§ **Dataset records**:
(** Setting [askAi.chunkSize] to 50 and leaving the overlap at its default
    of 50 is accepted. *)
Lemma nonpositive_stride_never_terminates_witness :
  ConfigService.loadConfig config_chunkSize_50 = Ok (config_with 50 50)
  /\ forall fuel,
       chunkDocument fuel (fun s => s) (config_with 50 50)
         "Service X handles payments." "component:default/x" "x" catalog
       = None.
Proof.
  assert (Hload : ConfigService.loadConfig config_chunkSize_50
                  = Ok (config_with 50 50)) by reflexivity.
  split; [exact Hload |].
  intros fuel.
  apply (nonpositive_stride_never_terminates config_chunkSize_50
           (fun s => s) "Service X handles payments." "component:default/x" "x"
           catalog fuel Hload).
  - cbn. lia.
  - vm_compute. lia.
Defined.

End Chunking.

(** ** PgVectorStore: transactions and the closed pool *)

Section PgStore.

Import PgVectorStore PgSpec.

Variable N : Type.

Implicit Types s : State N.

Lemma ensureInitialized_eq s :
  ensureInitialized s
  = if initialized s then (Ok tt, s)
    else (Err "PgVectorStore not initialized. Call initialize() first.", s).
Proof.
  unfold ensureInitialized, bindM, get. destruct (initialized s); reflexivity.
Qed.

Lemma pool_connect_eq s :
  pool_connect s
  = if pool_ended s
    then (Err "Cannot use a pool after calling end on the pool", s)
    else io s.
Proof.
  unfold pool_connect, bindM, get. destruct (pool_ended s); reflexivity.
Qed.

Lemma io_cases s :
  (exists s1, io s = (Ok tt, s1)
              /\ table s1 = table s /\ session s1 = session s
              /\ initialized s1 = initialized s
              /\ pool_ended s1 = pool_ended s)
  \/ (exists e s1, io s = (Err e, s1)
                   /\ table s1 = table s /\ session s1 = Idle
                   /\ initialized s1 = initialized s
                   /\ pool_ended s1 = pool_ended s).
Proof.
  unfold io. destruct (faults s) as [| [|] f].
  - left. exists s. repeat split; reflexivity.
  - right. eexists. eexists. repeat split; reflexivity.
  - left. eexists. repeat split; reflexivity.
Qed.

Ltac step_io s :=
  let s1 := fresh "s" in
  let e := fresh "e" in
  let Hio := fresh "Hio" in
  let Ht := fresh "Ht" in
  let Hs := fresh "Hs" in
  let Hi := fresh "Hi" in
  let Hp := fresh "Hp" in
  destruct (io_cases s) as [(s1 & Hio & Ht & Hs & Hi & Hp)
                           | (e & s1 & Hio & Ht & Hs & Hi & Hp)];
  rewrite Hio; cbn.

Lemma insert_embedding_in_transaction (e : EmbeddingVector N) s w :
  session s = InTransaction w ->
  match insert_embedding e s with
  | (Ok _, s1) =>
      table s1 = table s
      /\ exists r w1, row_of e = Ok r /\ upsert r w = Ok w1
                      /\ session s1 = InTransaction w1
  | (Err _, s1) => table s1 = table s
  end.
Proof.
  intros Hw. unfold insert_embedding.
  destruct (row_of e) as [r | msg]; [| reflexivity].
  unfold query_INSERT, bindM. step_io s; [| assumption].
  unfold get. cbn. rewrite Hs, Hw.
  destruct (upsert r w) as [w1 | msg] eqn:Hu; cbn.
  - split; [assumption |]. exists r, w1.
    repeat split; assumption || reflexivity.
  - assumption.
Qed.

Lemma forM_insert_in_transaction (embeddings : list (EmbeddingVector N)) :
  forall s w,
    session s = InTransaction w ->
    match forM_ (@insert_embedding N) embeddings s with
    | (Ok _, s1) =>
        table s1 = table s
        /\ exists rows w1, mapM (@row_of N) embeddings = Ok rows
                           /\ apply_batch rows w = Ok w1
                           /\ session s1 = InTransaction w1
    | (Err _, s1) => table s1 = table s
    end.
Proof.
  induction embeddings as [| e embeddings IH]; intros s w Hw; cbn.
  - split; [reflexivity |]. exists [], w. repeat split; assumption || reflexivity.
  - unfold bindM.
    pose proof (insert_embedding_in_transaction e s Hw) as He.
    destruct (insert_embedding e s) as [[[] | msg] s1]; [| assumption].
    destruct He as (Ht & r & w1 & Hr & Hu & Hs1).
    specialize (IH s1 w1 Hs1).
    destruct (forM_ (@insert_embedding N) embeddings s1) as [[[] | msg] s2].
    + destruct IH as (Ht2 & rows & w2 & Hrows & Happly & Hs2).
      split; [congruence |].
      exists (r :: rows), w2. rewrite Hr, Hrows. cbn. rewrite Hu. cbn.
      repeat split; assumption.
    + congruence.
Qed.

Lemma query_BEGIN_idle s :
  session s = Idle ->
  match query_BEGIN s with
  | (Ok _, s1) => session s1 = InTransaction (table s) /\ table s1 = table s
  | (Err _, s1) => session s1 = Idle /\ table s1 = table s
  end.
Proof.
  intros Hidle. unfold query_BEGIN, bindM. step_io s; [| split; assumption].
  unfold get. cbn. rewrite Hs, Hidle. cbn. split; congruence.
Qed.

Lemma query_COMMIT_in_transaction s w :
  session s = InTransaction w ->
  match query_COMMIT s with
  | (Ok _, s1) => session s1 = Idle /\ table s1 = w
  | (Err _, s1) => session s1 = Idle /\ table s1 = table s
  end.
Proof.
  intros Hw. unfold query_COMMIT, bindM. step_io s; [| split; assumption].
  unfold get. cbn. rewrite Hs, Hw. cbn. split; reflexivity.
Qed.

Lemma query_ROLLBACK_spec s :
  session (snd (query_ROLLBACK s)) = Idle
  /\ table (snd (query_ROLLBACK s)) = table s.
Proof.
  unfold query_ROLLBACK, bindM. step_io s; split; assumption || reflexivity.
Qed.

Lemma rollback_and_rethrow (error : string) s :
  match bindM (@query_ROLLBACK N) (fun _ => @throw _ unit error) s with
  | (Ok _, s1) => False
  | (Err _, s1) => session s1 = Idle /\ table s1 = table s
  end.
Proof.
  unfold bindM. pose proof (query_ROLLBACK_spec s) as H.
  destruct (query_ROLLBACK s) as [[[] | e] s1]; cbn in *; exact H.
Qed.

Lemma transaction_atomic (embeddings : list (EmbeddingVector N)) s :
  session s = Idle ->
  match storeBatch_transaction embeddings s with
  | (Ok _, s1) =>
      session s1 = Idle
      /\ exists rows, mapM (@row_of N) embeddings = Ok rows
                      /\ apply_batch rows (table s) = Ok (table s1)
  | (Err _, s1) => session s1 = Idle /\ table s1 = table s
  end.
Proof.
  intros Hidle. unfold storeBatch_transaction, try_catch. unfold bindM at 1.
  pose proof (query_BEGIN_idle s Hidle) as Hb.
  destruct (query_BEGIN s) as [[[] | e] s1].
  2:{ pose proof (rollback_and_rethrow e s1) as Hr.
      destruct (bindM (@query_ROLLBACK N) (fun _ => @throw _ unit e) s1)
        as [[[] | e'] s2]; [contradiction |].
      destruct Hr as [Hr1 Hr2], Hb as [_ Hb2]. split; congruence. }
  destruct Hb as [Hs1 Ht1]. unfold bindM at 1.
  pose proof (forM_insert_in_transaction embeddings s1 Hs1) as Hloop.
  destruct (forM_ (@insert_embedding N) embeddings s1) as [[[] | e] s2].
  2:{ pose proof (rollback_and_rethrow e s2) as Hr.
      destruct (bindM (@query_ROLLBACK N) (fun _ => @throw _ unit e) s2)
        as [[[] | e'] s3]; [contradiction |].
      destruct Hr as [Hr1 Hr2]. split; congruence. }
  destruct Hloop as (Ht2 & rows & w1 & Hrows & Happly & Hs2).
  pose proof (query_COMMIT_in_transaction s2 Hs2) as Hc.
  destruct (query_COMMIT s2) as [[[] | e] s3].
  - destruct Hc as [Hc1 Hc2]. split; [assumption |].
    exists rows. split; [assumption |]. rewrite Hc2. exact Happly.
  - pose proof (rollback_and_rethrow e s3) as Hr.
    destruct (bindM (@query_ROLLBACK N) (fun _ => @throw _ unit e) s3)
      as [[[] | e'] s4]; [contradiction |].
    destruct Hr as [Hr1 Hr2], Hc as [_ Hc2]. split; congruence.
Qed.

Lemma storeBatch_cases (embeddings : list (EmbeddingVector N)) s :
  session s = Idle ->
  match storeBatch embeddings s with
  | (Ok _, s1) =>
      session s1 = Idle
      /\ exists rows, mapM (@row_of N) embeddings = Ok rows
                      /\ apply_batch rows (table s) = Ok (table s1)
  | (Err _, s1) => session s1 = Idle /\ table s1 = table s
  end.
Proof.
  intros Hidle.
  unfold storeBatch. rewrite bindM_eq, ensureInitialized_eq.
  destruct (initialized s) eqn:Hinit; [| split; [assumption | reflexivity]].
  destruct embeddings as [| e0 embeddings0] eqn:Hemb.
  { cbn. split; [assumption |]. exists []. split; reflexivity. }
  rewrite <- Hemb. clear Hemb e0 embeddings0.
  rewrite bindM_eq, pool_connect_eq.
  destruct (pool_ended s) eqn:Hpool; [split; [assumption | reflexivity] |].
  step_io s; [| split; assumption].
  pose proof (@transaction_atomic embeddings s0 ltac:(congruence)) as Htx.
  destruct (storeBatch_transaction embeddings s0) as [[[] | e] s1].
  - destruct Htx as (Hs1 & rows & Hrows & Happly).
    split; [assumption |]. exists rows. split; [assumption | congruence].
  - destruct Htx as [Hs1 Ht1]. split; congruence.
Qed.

§ **Problem to work on**:
Look through the listing, and copy each line that contains the word "fuel".

§ **Solution to this exercise**:
  /\ forall fuel,
       chunkDocument fuel (fun s => s) (config_with 50 50)
  intros fuel.
           catalog fuel Hload).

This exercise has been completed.